======== Materials provided

(* ===== verification/StreamBuffers.v ===== *)
(** FreeRTOS/stream_buffer.c, the calls: stream and message buffers in the memory
    of the kernel heap, their readers and writers wait for task notifications. *)
From S2P Require Import Prelude FList Klist Tasks TasksNew TasksNotify Streams.

Definition sbFLAGS_IS_STATICALLY_ALLOCATED : Z := 2.
Definition SIZEOF_STREAM_BUFFER : Z := 32.

Record TimeOut_t := mkTimeOut { xOverflowCount : Z; xTimeOnEntering : Z }.

Record streams (A : Type) := mkStreams { skernel : kernel A; buffers : gmap Z StreamBuffer_t }.
Arguments mkStreams {A}.
Arguments skernel {A} _.
Arguments buffers {A} _.

Section Buffers.
Context {A : Type} `{Statics} `{HeapApi A}.
Abbreviation S := (streams A).
Abbreviation K := (kernel A).

Definition set_skernel (k : K) (s : S) : S := mkStreams k (buffers s).
Definition set_buffers (m : gmap Z StreamBuffer_t) (s : S) : S := mkStreams (skernel s) m.
Definition onk {X} (m : M K X) : M S X := zoom skernel set_skernel m.
Definition rd_buffer (h : Z) : M S StreamBuffer_t := m ← gets buffers; of_option (m !! h).
(** A function of the ring on the buffer [h]. *)
Definition onb {X} (h : Z) (m : M StreamBuffer_t X) : M S X :=
  b ← rd_buffer h;
  match m b with
  | Done (x, b') => modify (fun s => set_buffers (<[h := b']> (buffers s)) s);; mret x
  | Stop w => stop_ w
  end.

(** ** Time-outs (tasks.c) *)

Definition vTaskInternalSetTimeOutState : M K TimeOut_t :=
  o ← gets xNumOfOverflows; t ← gets xTickCount; mret (mkTimeOut (u32 o) t).
Definition vTaskSetTimeOutState : M K TimeOut_t := vTaskInternalSetTimeOutState.
(** Whether the time is over, and the time-out and the remaining ticks. *)
Definition xTaskCheckForTimeOut (t : TimeOut_t) (xTicksToWait : Z) : M K (bool * Z * TimeOut_t) :=
  xConstTickCount ← gets xTickCount;
  let xElapsedTime := u32 (xConstTickCount - xTimeOnEntering t) in
  c ← current;
  if ucDelayAborted c then
    cur ← gets pxCurrentTCB; wr_tcb cur (set_ucDelayAborted false);; mret (true, xTicksToWait, t)
  else if xTicksToWait =? portMAX_DELAY then mret (false, xTicksToWait, t)
  else
    o ← gets xNumOfOverflows;
    if negb (u32 o =? xOverflowCount t) && (xTimeOnEntering t <=? xConstTickCount) then mret (true, 0, t)
    else if xElapsedTime <? xTicksToWait then
      t' ← vTaskInternalSetTimeOutState;
      mret (false, xTicksToWait - xElapsedTime, t')
    else mret (true, 0, t).

(** ** Life *)

Definition xStreamBufferGenericCreate (xBufferSizeBytes xTriggerLevelBytes : Z) (xIsMessageBuffer : bool) : M S Z :=
  let flags := if xIsMessageBuffer then sbFLAGS_IS_MESSAGE_BUFFER else 0 in
  assert_ ((if xIsMessageBuffer then sbBYTES_TO_STORE_MESSAGE_LENGTH else 0) <? xBufferSizeBytes);;
  assert_ (xTriggerLevelBytes <=? xBufferSizeBytes);;
  let level := if xTriggerLevelBytes =? 0 then 1 else xTriggerLevelBytes in
  if xBufferSizeBytes <? u32 (xBufferSizeBytes + 1 + SIZEOF_STREAM_BUFFER) then
    p ← onk (kernel_malloc (u32 (u32 (xBufferSizeBytes + 1) + SIZEOF_STREAM_BUFFER)));
    (if p =? 0 then mret tt
     else modify (fun s => set_buffers (<[p := prvInitialiseNewStreamBuffer (u32 (xBufferSizeBytes + 1)) level flags]> (buffers s)) s));;
    mret p
  else mret 0.
Definition vStreamBufferDelete (h : Z) : M S unit :=
  assert_ (negb (h =? 0));;
  b ← rd_buffer h;
  if Z.land (ucFlags b) sbFLAGS_IS_STATICALLY_ALLOCATED =? 0 then
    modify (fun s => set_buffers (delete h (buffers s)) s);; onk (kernel_free h)
  else onb h (put (mkStream 0 0 0 0 0 0 [] 0)).
Definition xStreamBufferReset (h : Z) : M S bool :=
  assert_ (negb (h =? 0));;
  b ← rd_buffer h;
  if (xTaskWaitingToReceive b =? 0) && (xTaskWaitingToSend b =? 0) then
    onb h (put (prvInitialiseNewStreamBuffer (xLength b) (Streams.xTriggerLevelBytes b) (ucFlags b)));; mret true
  else mret false.

(** ** Telling the other party *)

Definition notify_waiting (h : Z) (who : StreamBuffer_t -> Z) (clear : StreamBuffer_t -> StreamBuffer_t) : M S unit :=
  onk vTaskSuspendAll;;
  b ← rd_buffer h;
  (if who b =? 0 then mret tt
   else onk (xTaskGenericNotify (who b) 0 0 eNoAction);; onb h (modify clear));;
  onk xTaskResumeAll;;
  mret tt.
(** Whether there was one, and whether it should run. *)
Definition notify_waiting_from_isr (h : Z) (who : StreamBuffer_t -> Z) (clear : StreamBuffer_t -> StreamBuffer_t) : M S (bool * bool) :=
  b ← rd_buffer h;
  if who b =? 0 then mret (false, false)
  else '(_, _, woken) ← onk (xTaskGenericNotifyFromISR (who b) 0 0 eNoAction); onb h (modify clear);; mret (true, woken).
Definition sbRECEIVE_COMPLETED (h : Z) : M S unit := notify_waiting h xTaskWaitingToSend (set_xTaskWaitingToSend 0).
Definition sbSEND_COMPLETED (h : Z) : M S unit := notify_waiting h xTaskWaitingToReceive (set_xTaskWaitingToReceive 0).
Definition sbRECEIVE_COMPLETED_FROM_ISR (h : Z) : M S bool :=
  r ← notify_waiting_from_isr h xTaskWaitingToSend (set_xTaskWaitingToSend 0); mret r.2.
Definition sbSEND_COMPLETE_FROM_ISR (h : Z) : M S bool :=
  r ← notify_waiting_from_isr h xTaskWaitingToReceive (set_xTaskWaitingToReceive 0); mret r.2.
Definition xStreamBufferSendCompletedFromISR (h : Z) : M S (bool * bool) :=
  assert_ (negb (h =? 0));; notify_waiting_from_isr h xTaskWaitingToReceive (set_xTaskWaitingToReceive 0).
Definition xStreamBufferReceiveCompletedFromISR (h : Z) : M S (bool * bool) :=
  assert_ (negb (h =? 0));; notify_waiting_from_isr h xTaskWaitingToSend (set_xTaskWaitingToSend 0).

(** Wait for a notification; [others] is what happens until the task runs again. *)
Definition notify_wait (others : M S unit) (xTicksToWait : Z) : M S unit :=
  onk (wait_section 0 xTicksToWait);; others;; onk (wait_finish 0);; mret tt.

(** ** Sending *)

(** The space needed and the ticks to wait. *)
Definition send_plan (b : StreamBuffer_t) (xDataLengthBytes xTicksToWait : Z) : M S (Z * Z) :=
  let xMaxReportedSpace := u32 (xLength b - 1) in
  if is_message b then
    let xRequiredSpace := u32 (xDataLengthBytes + sbBYTES_TO_STORE_MESSAGE_LENGTH) in
    assert_ (xDataLengthBytes <? xRequiredSpace);;
    mret (xRequiredSpace, if xMaxReportedSpace <? xRequiredSpace then 0 else xTicksToWait)
  else mret (if xMaxReportedSpace <? xDataLengthBytes then xMaxReportedSpace else xDataLengthBytes, xTicksToWait).

(** The loop that waits for space: the space found last. *)
Fixpoint send_loop (fuel : nat) (others : M S unit) (h xRequiredSpace xTicksToWait : Z) (t : TimeOut_t) : M S Z :=
  match fuel with
  | O => stop_ NoFuel
  | Datatypes.S fuel =>
      b ← rd_buffer h;
      let xSpace := xStreamBufferSpacesAvailable b in
      if xSpace <? xRequiredSpace then
        onk (xTaskGenericNotifyStateClear 0 0);;
        assert_ (xTaskWaitingToSend b =? 0);;
        cur ← onk xTaskGetCurrentTaskHandle;
        onb h (modify (set_xTaskWaitingToSend cur));;
        notify_wait others xTicksToWait;;
        onb h (modify (set_xTaskWaitingToSend 0));;
        '(over, ticks, t) ← onk (xTaskCheckForTimeOut t xTicksToWait);
        if over : bool then mret xSpace else send_loop fuel others h xRequiredSpace ticks t
      else mret xSpace
  end.

(** [data] is the memory at [pvTxData]; at most [rounds] times the task finds
    too little space. *)
Definition xStreamBufferSend (others : M S unit) (rounds : nat) (h : Z) (data : list Z) (xDataLengthBytes xTicksToWait : Z) : M S Z :=
  assert_ (negb (h =? 0));;
  b ← rd_buffer h;
  '(xRequiredSpace, ticks) ← send_plan b xDataLengthBytes xTicksToWait;
  xSpace ← (if ticks =? 0 then mret 0
            else t ← onk vTaskSetTimeOutState; send_loop rounds others h xRequiredSpace ticks t);
  b ← rd_buffer h;
  let xSpace := if xSpace =? 0 then xStreamBufferSpacesAvailable b else xSpace in
  n ← onb h (prvWriteMessageToBuffer data xDataLengthBytes xSpace xRequiredSpace);
  (if 0 <? n then
     b ← rd_buffer h;
     if Streams.xTriggerLevelBytes b <=? prvBytesInBuffer b then sbSEND_COMPLETED h else mret tt
   else mret tt);;
  mret n.

(** The result and [*pxHigherPriorityTaskWoken]. *)
Definition xStreamBufferSendFromISR (h : Z) (data : list Z) (xDataLengthBytes : Z) : M S (Z * bool) :=
  assert_ (negb (h =? 0));;
  b ← rd_buffer h;
  let xRequiredSpace := if is_message b then u32 (xDataLengthBytes + sbBYTES_TO_STORE_MESSAGE_LENGTH) else xDataLengthBytes in
  let xSpace := xStreamBufferSpacesAvailable b in
  n ← onb h (prvWriteMessageToBuffer data xDataLengthBytes xSpace xRequiredSpace);
  woken ← (if 0 <? n then
     b ← rd_buffer h;
     if Streams.xTriggerLevelBytes b <=? prvBytesInBuffer b then sbSEND_COMPLETE_FROM_ISR h else mret false
   else mret false);
  mret (n, woken).

(** ** Receiving *)

(** Wait if there is nothing to read; the bytes available then. *)
Definition receive_wait (others : M S unit) (h xTicksToWait : Z) : M S Z :=
  b ← rd_buffer h;
  let n := prvBytesInBuffer b in
  if n <=? length_bytes b then
    onk (xTaskGenericNotifyStateClear 0 0);;
    assert_ (xTaskWaitingToReceive b =? 0);;
    cur ← onk xTaskGetCurrentTaskHandle;
    onb h (modify (set_xTaskWaitingToReceive cur));;
    notify_wait others xTicksToWait;;
    onb h (modify (set_xTaskWaitingToReceive 0));;
    b ← rd_buffer h;
    mret (prvBytesInBuffer b)
  else mret n.

(** What is received into the memory of the caller. *)
Definition xStreamBufferReceive (others : M S unit) (h xBufferLengthBytes xTicksToWait : Z) : M S (list Z) :=
  assert_ (negb (h =? 0));;
  b ← rd_buffer h;
  n ← (if xTicksToWait =? 0 then mret (prvBytesInBuffer b) else receive_wait others h xTicksToWait);
  if length_bytes b <? n then
    d ← onb h (prvReadMessageFromBuffer xBufferLengthBytes n);
    (if Z.of_nat (length d) =? 0 then mret tt else sbRECEIVE_COMPLETED h);;
    mret d
  else mret [].
Definition xStreamBufferReceiveFromISR (h xBufferLengthBytes : Z) : M S (list Z * bool) :=
  assert_ (negb (h =? 0));;
  b ← rd_buffer h;
  let n := prvBytesInBuffer b in
  if length_bytes b <? n then
    d ← onb h (prvReadMessageFromBuffer xBufferLengthBytes n);
    woken ← (if Z.of_nat (length d) =? 0 then mret false else sbRECEIVE_COMPLETED_FROM_ISR h);
    mret (d, woken)
  else mret ([], false).
End Buffers.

================

### Brief
All lines above from the one with "if Z.land (ucFlags" to the one with "if (xTaskWaitingToReceive b", inclusive, should be copied exactly, and no other lines.

### Answer to this problem
  if Z.land (ucFlags b) sbFLAGS_IS_STATICALLY_ALLOCATED =? 0 then
    modify (fun s => set_buffers (delete h (buffers s)) s);; onk (kernel_free h)
  else onb h (put (mkStream 0 0 0 0 0 0 [] 0)).
Definition xStreamBufferReset (h : Z) : M S bool :=
  assert_ (negb (h =? 0));;
  b ← rd_buffer h;
  if (xTaskWaitingToReceive b =? 0) && (xTaskWaitingToSend b =? 0) then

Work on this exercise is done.